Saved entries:

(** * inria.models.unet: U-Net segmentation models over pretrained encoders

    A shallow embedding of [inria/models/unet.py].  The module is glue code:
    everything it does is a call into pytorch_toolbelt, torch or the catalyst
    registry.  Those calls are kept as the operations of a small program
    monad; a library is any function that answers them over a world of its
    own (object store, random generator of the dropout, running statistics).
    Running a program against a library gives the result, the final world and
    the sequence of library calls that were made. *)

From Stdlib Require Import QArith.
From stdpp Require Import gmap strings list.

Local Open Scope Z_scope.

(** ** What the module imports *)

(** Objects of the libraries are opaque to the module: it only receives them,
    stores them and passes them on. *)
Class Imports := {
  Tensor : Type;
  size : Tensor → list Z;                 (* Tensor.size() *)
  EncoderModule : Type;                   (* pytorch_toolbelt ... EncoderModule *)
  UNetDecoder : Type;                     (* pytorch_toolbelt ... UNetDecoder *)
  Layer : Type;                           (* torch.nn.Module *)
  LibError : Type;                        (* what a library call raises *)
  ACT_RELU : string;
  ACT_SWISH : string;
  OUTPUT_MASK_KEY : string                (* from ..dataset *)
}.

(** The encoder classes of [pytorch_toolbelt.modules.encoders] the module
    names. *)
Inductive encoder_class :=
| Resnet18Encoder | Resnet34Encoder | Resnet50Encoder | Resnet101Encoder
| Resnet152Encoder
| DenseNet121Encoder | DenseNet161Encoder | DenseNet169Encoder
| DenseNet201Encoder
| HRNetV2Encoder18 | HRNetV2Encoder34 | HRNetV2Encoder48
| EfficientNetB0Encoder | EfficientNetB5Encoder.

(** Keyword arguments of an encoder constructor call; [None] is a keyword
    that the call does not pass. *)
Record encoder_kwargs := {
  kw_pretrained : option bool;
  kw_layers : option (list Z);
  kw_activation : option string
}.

--

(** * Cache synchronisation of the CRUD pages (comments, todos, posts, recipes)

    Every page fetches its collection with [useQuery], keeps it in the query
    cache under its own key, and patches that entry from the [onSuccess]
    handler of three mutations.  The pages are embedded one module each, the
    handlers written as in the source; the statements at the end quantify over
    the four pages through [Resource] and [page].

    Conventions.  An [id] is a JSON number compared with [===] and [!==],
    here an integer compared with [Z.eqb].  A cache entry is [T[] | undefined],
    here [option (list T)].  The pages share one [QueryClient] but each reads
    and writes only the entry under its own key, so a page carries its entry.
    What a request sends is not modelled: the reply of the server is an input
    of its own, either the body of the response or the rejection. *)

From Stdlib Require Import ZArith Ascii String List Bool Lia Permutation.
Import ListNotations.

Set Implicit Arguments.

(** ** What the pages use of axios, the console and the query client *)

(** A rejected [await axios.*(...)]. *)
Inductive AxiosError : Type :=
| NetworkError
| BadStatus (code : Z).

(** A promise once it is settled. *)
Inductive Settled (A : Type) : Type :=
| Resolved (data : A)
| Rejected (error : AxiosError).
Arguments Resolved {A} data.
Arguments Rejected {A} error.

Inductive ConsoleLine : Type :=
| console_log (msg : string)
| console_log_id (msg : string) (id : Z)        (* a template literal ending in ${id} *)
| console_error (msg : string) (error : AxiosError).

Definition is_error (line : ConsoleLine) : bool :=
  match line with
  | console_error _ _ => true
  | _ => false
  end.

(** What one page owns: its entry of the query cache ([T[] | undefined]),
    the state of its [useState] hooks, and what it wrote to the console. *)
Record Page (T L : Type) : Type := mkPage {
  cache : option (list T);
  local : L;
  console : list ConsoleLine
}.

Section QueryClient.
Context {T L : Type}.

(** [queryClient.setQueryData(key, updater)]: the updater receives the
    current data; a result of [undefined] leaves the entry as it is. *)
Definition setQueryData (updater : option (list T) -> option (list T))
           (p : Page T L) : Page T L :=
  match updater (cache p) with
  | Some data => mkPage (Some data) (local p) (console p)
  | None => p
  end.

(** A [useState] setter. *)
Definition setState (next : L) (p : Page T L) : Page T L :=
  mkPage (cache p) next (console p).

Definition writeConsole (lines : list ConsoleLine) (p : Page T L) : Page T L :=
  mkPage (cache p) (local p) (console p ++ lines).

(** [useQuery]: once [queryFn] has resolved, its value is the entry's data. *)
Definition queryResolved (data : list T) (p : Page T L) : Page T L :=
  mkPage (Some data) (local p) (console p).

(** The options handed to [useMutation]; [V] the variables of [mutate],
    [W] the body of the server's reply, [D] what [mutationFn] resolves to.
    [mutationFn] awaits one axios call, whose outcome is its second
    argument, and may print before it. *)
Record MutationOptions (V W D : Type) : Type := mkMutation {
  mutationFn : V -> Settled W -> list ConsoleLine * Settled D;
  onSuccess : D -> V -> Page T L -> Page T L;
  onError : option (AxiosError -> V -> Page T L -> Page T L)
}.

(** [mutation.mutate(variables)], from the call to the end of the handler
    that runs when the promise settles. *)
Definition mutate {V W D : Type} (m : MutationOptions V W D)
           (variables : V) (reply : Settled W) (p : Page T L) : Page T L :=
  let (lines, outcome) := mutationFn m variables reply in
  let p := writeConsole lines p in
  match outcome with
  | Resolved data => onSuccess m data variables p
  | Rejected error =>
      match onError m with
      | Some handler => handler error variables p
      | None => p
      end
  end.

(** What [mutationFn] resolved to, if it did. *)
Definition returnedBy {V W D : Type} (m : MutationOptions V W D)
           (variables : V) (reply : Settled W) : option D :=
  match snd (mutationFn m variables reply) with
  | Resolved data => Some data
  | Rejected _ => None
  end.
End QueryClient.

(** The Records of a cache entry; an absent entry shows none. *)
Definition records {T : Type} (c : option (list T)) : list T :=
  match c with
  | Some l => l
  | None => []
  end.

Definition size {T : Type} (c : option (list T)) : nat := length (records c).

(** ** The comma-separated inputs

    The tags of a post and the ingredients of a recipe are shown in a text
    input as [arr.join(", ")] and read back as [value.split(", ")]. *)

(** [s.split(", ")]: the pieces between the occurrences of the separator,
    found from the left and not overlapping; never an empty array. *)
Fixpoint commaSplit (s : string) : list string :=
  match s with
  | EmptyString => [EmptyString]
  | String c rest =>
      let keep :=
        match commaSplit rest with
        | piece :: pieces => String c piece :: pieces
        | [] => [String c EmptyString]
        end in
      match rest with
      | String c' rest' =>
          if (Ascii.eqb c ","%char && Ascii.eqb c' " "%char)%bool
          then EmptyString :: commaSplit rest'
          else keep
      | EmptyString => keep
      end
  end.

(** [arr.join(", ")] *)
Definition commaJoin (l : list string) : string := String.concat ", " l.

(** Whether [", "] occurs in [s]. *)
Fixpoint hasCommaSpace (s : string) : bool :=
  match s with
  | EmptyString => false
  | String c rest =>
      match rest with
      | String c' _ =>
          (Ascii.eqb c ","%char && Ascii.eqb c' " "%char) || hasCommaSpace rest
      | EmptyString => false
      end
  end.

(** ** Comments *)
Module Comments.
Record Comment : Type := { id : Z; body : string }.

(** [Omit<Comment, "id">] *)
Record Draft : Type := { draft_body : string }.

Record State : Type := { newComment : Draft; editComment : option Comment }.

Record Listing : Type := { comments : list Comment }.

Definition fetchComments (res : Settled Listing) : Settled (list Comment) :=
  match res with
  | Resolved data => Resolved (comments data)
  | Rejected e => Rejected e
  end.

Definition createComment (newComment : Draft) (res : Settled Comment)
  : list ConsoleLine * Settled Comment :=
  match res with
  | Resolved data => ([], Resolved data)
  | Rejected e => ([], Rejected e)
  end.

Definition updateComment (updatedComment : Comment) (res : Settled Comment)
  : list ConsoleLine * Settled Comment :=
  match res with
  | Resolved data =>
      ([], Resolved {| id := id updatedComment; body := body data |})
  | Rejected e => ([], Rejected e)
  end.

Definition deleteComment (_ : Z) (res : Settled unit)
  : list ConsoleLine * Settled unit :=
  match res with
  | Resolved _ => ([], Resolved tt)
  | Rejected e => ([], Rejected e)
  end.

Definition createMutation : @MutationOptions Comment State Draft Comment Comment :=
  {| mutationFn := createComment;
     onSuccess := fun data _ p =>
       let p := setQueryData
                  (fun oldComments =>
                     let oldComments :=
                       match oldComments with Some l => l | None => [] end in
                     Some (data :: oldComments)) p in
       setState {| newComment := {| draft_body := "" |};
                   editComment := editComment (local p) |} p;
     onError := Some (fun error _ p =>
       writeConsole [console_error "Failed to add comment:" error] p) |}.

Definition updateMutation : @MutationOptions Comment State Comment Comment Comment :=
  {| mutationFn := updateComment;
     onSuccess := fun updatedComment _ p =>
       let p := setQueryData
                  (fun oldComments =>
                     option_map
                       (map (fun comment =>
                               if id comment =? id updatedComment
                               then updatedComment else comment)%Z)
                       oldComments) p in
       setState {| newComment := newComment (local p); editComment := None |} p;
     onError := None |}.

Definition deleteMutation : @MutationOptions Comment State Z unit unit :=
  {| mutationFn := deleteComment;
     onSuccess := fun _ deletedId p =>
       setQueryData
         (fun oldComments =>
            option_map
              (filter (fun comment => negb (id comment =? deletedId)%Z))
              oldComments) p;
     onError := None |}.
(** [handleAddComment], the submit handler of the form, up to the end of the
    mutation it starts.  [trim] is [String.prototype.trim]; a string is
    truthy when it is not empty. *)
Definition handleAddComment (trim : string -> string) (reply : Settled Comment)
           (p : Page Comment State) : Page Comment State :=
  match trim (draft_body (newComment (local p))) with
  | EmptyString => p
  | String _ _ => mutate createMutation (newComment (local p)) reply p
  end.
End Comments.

- Exercise objective
Take the lines above from the one containing "(** * inria.models.unet: U-Net" to the one containing "Layer : Type;" and retype them exactly, both ends included, with nothing added.

- Response
(** * inria.models.unet: U-Net segmentation models over pretrained encoders

    A shallow embedding of [inria/models/unet.py].  The module is glue code:
    everything it does is a call into pytorch_toolbelt, torch or the catalyst
    registry.  Those calls are kept as the operations of a small program
    monad; a library is any function that answers them over a world of its
    own (object store, random generator of the dropout, running statistics).
    Running a program against a library gives the result, the final world and
    the sequence of library calls that were made. *)

From Stdlib Require Import QArith.
From stdpp Require Import gmap strings list.

Local Open Scope Z_scope.

(** ** What the module imports *)

(** Objects of the libraries are opaque to the module: it only receives them,
    stores them and passes them on. *)
Class Imports := {
  Tensor : Type;
  size : Tensor → list Z;                 (* Tensor.size() *)
  EncoderModule : Type;                   (* pytorch_toolbelt ... EncoderModule *)
  UNetDecoder : Type;                     (* pytorch_toolbelt ... UNetDecoder *)
  Layer : Type;                           (* torch.nn.Module *)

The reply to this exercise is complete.